As a reminder, DACA stands for Deferred Action for Childhood Arrivals and essentially provides people who moved to the U.S. as young children with two benefits: deferred action and employment authorization. Deferred action means that the Department of Homeland Security (DHS), exercising its prosecutorial discretion, has directed immigration enforcement agencies to consider DACA grantees a “low priority” for removal proceedings and essentially pause deportations for program participants for a period of 2 years, subject to renewal.

DACA grantees aren’t the only group with a deferred action immigration status, but under current law, they are the only deferred action group specifically excluded from shopping for health insurance on the Marketplace or qualifying for premium tax credits. Medicaid and CHIP eligibility rules are more complex – noncitizens must generally be “lawfully residing” and have “qualified status” for at least 5 years before becoming eligible. States have the option to waive the 5-year waiting period and cover all lawfully residing children and pregnant people, but like the Marketplace, DACA grantees are specifically excluded from this coverage under current subregulatory guidance.

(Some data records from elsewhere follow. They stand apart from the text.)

(* ===== verification/CanvasSafe.v ===== *)
(** * Everything that touches the saved maps keeps them consistent

    Links, devices, areas, the migrations at start and the handlers: from the first start on, whatever
    is asked for in whatever order, the tables satisfy [consistent]. *)

From S2P Require Import Prelude GoLib GoText Domain Addresses Runtime CanvasMap MapStore CanvasRepo LinkStore CanvasService CanvasInv.
Open Scope store_scope.

(** ** The rows of links *)

Section links.
Context `{Database} (unicode_lower : string → string).

Lemma elem_of_link_rows d r : store_ok d → r ∈ link_rows d ↔ t_links d !! lk_ID (ln_Link r) = Some r.
Proof.
  intros Hd. unfold link_rows. rewrite (merge_sort_Permutation row_le), list_elem_of_fmap. split.
  - intros ([id r'] & -> & E%elem_of_map_to_list). cbn. by destruct (ok_link d Hd _ _ E) as [[-> _] _].
  - intros E. exists (lk_ID (ln_Link r), r). split; [done|]. by apply elem_of_map_to_list.
Qed.
Lemma NoDup_link_rows d : store_ok d → NoDup (link_rows d).
Proof.
  intros Hd. unfold link_rows. rewrite (merge_sort_Permutation row_le). apply NoDup_fmap_2_strong; [|apply NoDup_map_to_list].
  intros [x r] [y s] Hx Hy Er. apply elem_of_map_to_list in Hx, Hy. cbn in Er. subst s.
  destruct (ok_link d Hd _ _ Hx) as [[<- _] _], (ok_link d Hd _ _ Hy) as [[<- _] _]. done.
Qed.

(** The fold keeps a candidate of the list, with its score. *)
Lemma best_match_elem score rows r : best_match score rows = Some r → r ∈ rows ∧ ∃ n, score r = Some n.
Proof.
  unfold best_match. assert (Hf : ∀ acc, (∀ c n, acc.1 = Some (c, n) → c ∈ rows ∧ score c = Some n) → ∀ l, (∀ c, c ∈ l → c ∈ rows) →
    ∀ c n, (foldl (see_candidate score) acc l).1 = Some (c, n) → c ∈ rows ∧ score c = Some n).
  { intros acc Ha l. revert acc Ha. induction l as [|x l IH]; intros acc Ha Hl; [done|]. cbn. apply IH; [|intros c Hc; apply Hl; by right].
    unfold see_candidate. destruct (score x) as [k|] eqn:Ek; [|done]. destruct acc.1 as [[c0 n0]|] eqn:Ea.
    - destruct (n0 <? k); [intros c n [= <- <-]; split; [apply Hl; by left|done]|]. destruct (k =? n0); cbn; intros c n E; apply Ha; congruence.
    - intros c n [= <- <-]. split; [apply Hl; by left|done]. }
  specialize (Hf (None, false) ltac:(done) rows ltac:(auto)). destruct (foldl _ _ rows) as [best amb]. cbn in Hf. destruct amb; [done|].
  destruct best as [[c n]|]; [|done]. intros [= <-]. destruct (Hf c n); eauto.
Qed.
Lemma best_between score s t d r : store_ok d → best_match score (rows_between s t d) = Some r →
  t_links d !! lk_ID (ln_Link r) = Some r ∧ lk_SourceDeviceID (ln_Link r) = s ∧ lk_TargetDeviceID (ln_Link r) = t.
Proof.
  intros Hd [Hr _]%best_match_elem. apply list_elem_of_filter in Hr as [[Es Et] Hr]. by rewrite elem_of_link_rows in Hr.
Qed.

(** ** Putting a link on maps *)

Lemma shows_both_ends_map l d m : shows_both_ends l d m = true → is_Some (t_maps d !! m).
Proof. unfold shows_both_ends. destruct (t_maps d !! m); [eauto|done]. Qed.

The proposed rule would do away with these confusing and conflicting definitions by clarifying that if a person, such as a DACA grantee, has deferred action and is considered “lawfully present” by DHS, they will also be considered “lawfully present” by HHS, and if they meet state residency requirements, “lawfully residing.” This would open up Marketplace eligibility across the country for all ages and Medicaid/CHIP eligibility for children and pregnant people in states that have elected the option, plus eligibility for the Basic Health Program (BHP) in Minnesota and New York. The rule also makes other important clarifications and simplifications to the Marketplace, BHP, and Medicaid/CHIP eligibility rules for immigrant groups and codifies key definitions. Comments on the rule are due June 23, 2023.

These changes are important because DACA grantees are much more likely than U.S.-born individuals in their age group to be uninsured – KFF estimates that 47% of likely DACA-eligible individuals ages 15-41 are uninsured compared to just 10% of U.S. born individuals in the same age range. Having health insurance coverage improves access to care and provides financial security. Moreover, many DACA grantees are parents and when parents have health insurance, they are better able to care for their children because they are healthier and more financially secure, and their kids are more likely to have health insurance too.

But, as I mentioned, there is more that needs to be done to provide universal access to coverage. The complex citizenship-related Medicaid/CHIP eligibility rules ought to be revisited. States are making progress with universal health coverage regardless of citizenship status, especially for children, but federal rules haven’t kept up. We have argued that Congress should eliminate the citizenship-related Medicaid/CHIP eligibility rules to help ensure that all children have health coverage. Congress could also consider more incremental changes that would greatly improve the current system, such as eliminating the extra step to have “qualified” status and eliminating the 5-year waiting period.

The benefits of having Medicaid/CHIP as a child extend well into adulthood – leading to better health and educational outcomes, better jobs, and higher tax contributions. Immigrant-inclusive policies would extend these benefits to all children, narrowing the current coverage disparities and advancing health equity. Unfortunately, there is only so much the Administration can do on its own. Will Congress do its part?

Kelly Whitener is an Associate Professor of the Practice at the Georgetown University McCourt School of Public Policy’s Center for Children and Families.